Gracias a este dinamismo formal que sabe leer las necesidades de un guion que fácilmente habría podido devenir en simple narración literaria, el trabajo consigue alcanzar la categoría de dignísimo cine de suspense. Pero no solo contra la escenificación de una propuesta aparentemente estática ha de luchar el realizador, sino ante el “más difícil todavía” de desestigmatizar a un Mario Casas que cada vez está más correcto pero que sigue generando un rechazo bastante generalizado a la hora de encarar este tipo de papeles, el cual en muchas ocasiones es inercial y, por lo tanto, ciego –que el público vea a Adrián Doria, el personaje al que interpreta, y no al archiconocido actor que lo encarna ha de ser la más ardua de las tareas–. No podemos dejar de mencionar el claro guiño, por la mitad del metraje, a una de las imprescindibles del género: Testigo de cargo (Witness for the Prosecution, 1957), del inigualable Billy Wilder.

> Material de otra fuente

(* ===== verification/Content.v ===== *)
(** * The content store ([rust/src/content.rs])

    A [ContentMap] is a persistent map, so a captured generation is a value.
    [ContentStore] owns the current generation, the application revision, the
    version counter and the bounded window of retained generations. *)

From S2P Require Import Prelude Str Paths.

Abbreviation Revision := N (only parsing).
Abbreviation ContentHash := N (only parsing).

Section content.
Context `{Ext : External}.

(** ** Documents *)

Definition hash_bytes (bytes : string) : ContentHash := xxh3_128 bytes.
Definition hash_text (text : string) : ContentHash := hash_bytes text.

Inductive Document :=
| Text (text : string) (hash : ContentHash) (version : N)
| Deleted (version : N).

Definition Document_text (text : string) (version : N) : Document :=
  Text text (hash_text text) version.

Definition Document_hash (d : Document) : option ContentHash :=
  match d with Text _ h _ => Some h | Deleted _ => None end.

Definition Document_version (d : Document) : N :=
  match d with Text _ _ v | Deleted v => v end.

Record ContentMap := mkContentMap {
  system : gmap string Document;
  virtual_files : gmap string Document;
}.

Definition ContentMap_new : ContentMap := mkContentMap ∅ ∅.

Inductive Change :=
| Insert (path text : string)
| Delete (path : string)
| InsertVirtual (path text : string)
| Forget (path : string).

(** ** The store *)

Record ContentStore := mkContentStore {
  generation : ContentMap;
  revision : Revision;
  version_counter : N;
  retained : gmap N ContentMap;
  retain_cap : N;
  disk_reads : N;
}.

Definition DEFAULT_RETAIN_CAP : N := 256.

Definition with_retain_cap (cap : N) : ContentStore :=
  mkContentStore ContentMap_new 0 0 {[ 0%N := ContentMap_new ]} cap 0.

Definition ContentStore_new : ContentStore := with_retain_cap DEFAULT_RETAIN_CAP.

Definition capture (s : ContentStore) : ContentMap := generation s.

(** The first key of a [BTreeMap<Revision, _>]. *)
Fixpoint list_min (l : list N) : option N :=
  match l with
  | [] => None
  | k :: l => Some (match list_min l with Some j => N.min k j | None => k end)
  end.

Definition first_key {V} (m : gmap N V) : option N := list_min (elements (dom m)).

(** The [while] loop of [record_retained]; each turn removes one entry, so the
    number of entries bounds the number of turns. *)
Fixpoint evict (fuel : nat) (cap : N) (m : gmap N ContentMap) : gmap N ContentMap :=
  match fuel with
  | O => m
  | S fuel =>
      if (cap <? N.of_nat (size m))%N
      then match first_key m with
           | Some oldest => evict fuel cap (delete oldest m)
           | None => m
           end
      else m
  end.

Definition record_retained (s : ContentStore) : ContentStore :=
  let m := <[ revision s := generation s ]> (retained s) in
  mkContentStore (generation s) (revision s) (version_counter s)
    (evict (size m) (retain_cap s) m) (retain_cap s) (disk_reads s).

(** One change inside [apply_batch]; the closure [next_version] increments
    the counter and returns it. *)
Definition apply_change (mv : ContentMap * N) (c : Change) : ContentMap * N :=
  let '(m, v) := mv in
  match c with
  | Insert path text =>
      let v' := u64_succ v in
      (mkContentMap (<[ path := Document_text text v' ]> (system m)) (virtual_files m), v')
  | Delete path =>
      let v' := u64_succ v in
      (mkContentMap (<[ path := Deleted v' ]> (system m)) (virtual_files m), v')
  | Forget path =>
      (mkContentMap (delete path (system m)) (virtual_files m), v)
  | InsertVirtual path text =>
      let v' := u64_succ v in
      (mkContentMap (system m) (<[ path := Document_text text v' ]> (virtual_files m)), v')
  end.

Definition mutate (s : ContentStore) (f : ContentMap * N → ContentMap * N) :
    ContentStore * Revision :=
  let '(m, v) := f (generation s, version_counter s) in
  let s' := record_retained
    (mkContentStore m (u64_succ (revision s)) v (retained s) (retain_cap s) (disk_reads s)) in
  (s', revision s').

Definition apply_batch (s : ContentStore) (changes : list Change) : ContentStore * Revision :=
  mutate s (λ mv, foldl apply_change mv changes).

Definition insert_text (s : ContentStore) (path text : string) := apply_batch s [Insert path text].
Definition delete_path (s : ContentStore) (path : string) := apply_batch s [Delete path].
Definition forget (s : ContentStore) (path : string) := apply_batch s [Forget path].
Definition insert_virtual (s : ContentStore) (path text : string) :=
  apply_batch s [InsertVirtual path text].

(** [stage] consumes versions from the counter and leaves the rest alone. *)
Fixpoint stage_loop (m : ContentMap) (counter : N) (changes : list Change) : ContentMap * N :=
  match changes with
  | [] => (m, counter)
  | Insert path text :: cs =>
      let counter := u64_succ counter in
      stage_loop (mkContentMap (<[ path := Document_text text counter ]> (system m))
                    (virtual_files m)) counter cs
  | Delete path :: cs =>
      let counter := u64_succ counter in
      stage_loop (mkContentMap (<[ path := Deleted counter ]> (system m))
                    (virtual_files m)) counter cs
  | Forget path :: cs =>
      stage_loop (mkContentMap (delete path (system m)) (virtual_files m)) counter cs
  | InsertVirtual path text :: cs =>
      let counter := u64_succ counter in
      stage_loop (mkContentMap (system m)
                    (<[ path := Document_text text counter ]> (virtual_files m))) counter cs
  end.

Definition stage (s : ContentStore) (changes : list Change) : ContentStore * ContentMap :=
  let '(m, v) := stage_loop (generation s) (version_counter s) changes in
  (mkContentStore (generation s) (revision s) v (retained s) (retain_cap s) (disk_reads s), m).

Definition stage_unchanged (s : ContentStore) : ContentMap := generation s.

Definition publish_staged (s : ContentStore) (g : ContentMap) : ContentStore * Revision :=
  let s' := record_retained
    (mkContentStore g (u64_succ (revision s)) (version_counter s) (retained s)
       (retain_cap s) (disk_reads s)) in
  (s', revision s').

Definition next_revision (s : ContentStore) : Revision := u64_succ (revision s).

Definition generation_at (s : ContentStore) (rev : Revision) : option ContentMap :=
  retained s !! rev.

Definition oldest_retained (s : ContentStore) : Revision :=
  default (revision s) (first_key (retained s)).
(* ===== verification/Hash.v ===== *)
(** * Canonical rendering ([rust/src/hash.rs])

    The content hash of an entity is the hash of a rendering of its statement.
    The renderer, the index of statements by range, and what a hash tells about
    the code: formatting and docstrings do not change it, every edit of a leaf
    does, and so does every edit of a member of a class. *)

From Stdlib Require Import Ascii NArith.
From S2P Require Import Prelude Str Paths Content Identity Entity Ast.

(** ** The renderer *)

Definition SEP : string := String (ascii_of_N 31) "".

Record CanonicalRenderer := mkRenderer {
  out : string;
  pending_doc_scope : bool;
}.

Definition renderer_new : CanonicalRenderer := mkRenderer "" false.

Definition tok (s : string) (r : CanonicalRenderer) : CanonicalRenderer :=
  mkRenderer (out r +:+ (s +:+ SEP)) (pending_doc_scope r).

(** [tok_dbg] of a value whose [Debug] text is [s]. *)
Definition tok_dbg (s : string) (r : CanonicalRenderer) : CanonicalRenderer := tok s r.

Definition set_pending (b : bool) (r : CanonicalRenderer) : CanonicalRenderer := mkRenderer (out r) b.

Definition is_def (d : StmtData) : bool :=
  match d with FunctionDef _ _ | ClassDef _ => true | _ => false end.

Definition stmt_is_async (d : StmtData) : bool :=
  match d with FunctionDef _ a | For a | With a => a | _ => false end.

(** What [visit_stmt] does before the walk. *)
Definition open_stmt (d : StmtData) (r : CanonicalRenderer) : CanonicalRenderer :=
  let r := if is_def d then set_pending true r else r in
  if stmt_is_async d then tok "async" r else r.

(** What [visit_expr] emits before the walk. *)
Definition expr_leaves (d : ExprData) (r : CanonicalRenderer) : CanonicalRenderer :=
  match d with
  | Name id _ => tok id r
  | BinOp op | BoolOp op | UnaryOp op => tok_dbg op r
  | Compare ops => foldl (λ r op, tok_dbg op r) r ops
  | NumberLiteral v => tok_dbg v r
  | BooleanLiteral v => tok (if v then "True" else "False") r
  | Attribute _ _ | StringLiteralExpr | OtherExpr => r
  end.

Definition interpolated_leaf (literal : option string) (r : CanonicalRenderer) : CanonicalRenderer :=
  match literal with
  | Some value => tok value (tok "fstr" r)
  | None => r
  end.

Dejando de lado algún que otro croma desafortunado, un ciervo animado digitalmente que sigue sin convencer –pero que, por lo menos, tiene más coherencia narrativa que el utilizado por Almodóvar en Julieta (2016)– y ciertos detalles argumentales inocentones y, a veces, algo forzados, en el cómputo general prevalecen las sensaciones que cualquiera busca al sentarse frente a una película de suspense: una tensión dosificada y bien articulada que es el núcleo de una bola de teorías y suposiciones que genera la mente del espectador y que, como si de una de nieve se tratara, se va haciendo más y más grande a medida que se va desvelando nueva información. Además, este trabajo funciona como primer retrato del año de una realidad ya incuestionable que tiene al thriller como protagonista y a la cartelera española como tablero de juego.
Lo mejor: su accesibilidad para el gran público.
Lo peor: si se han visto muchas películas del género habrá giros de guion que no sorprendan demasiado.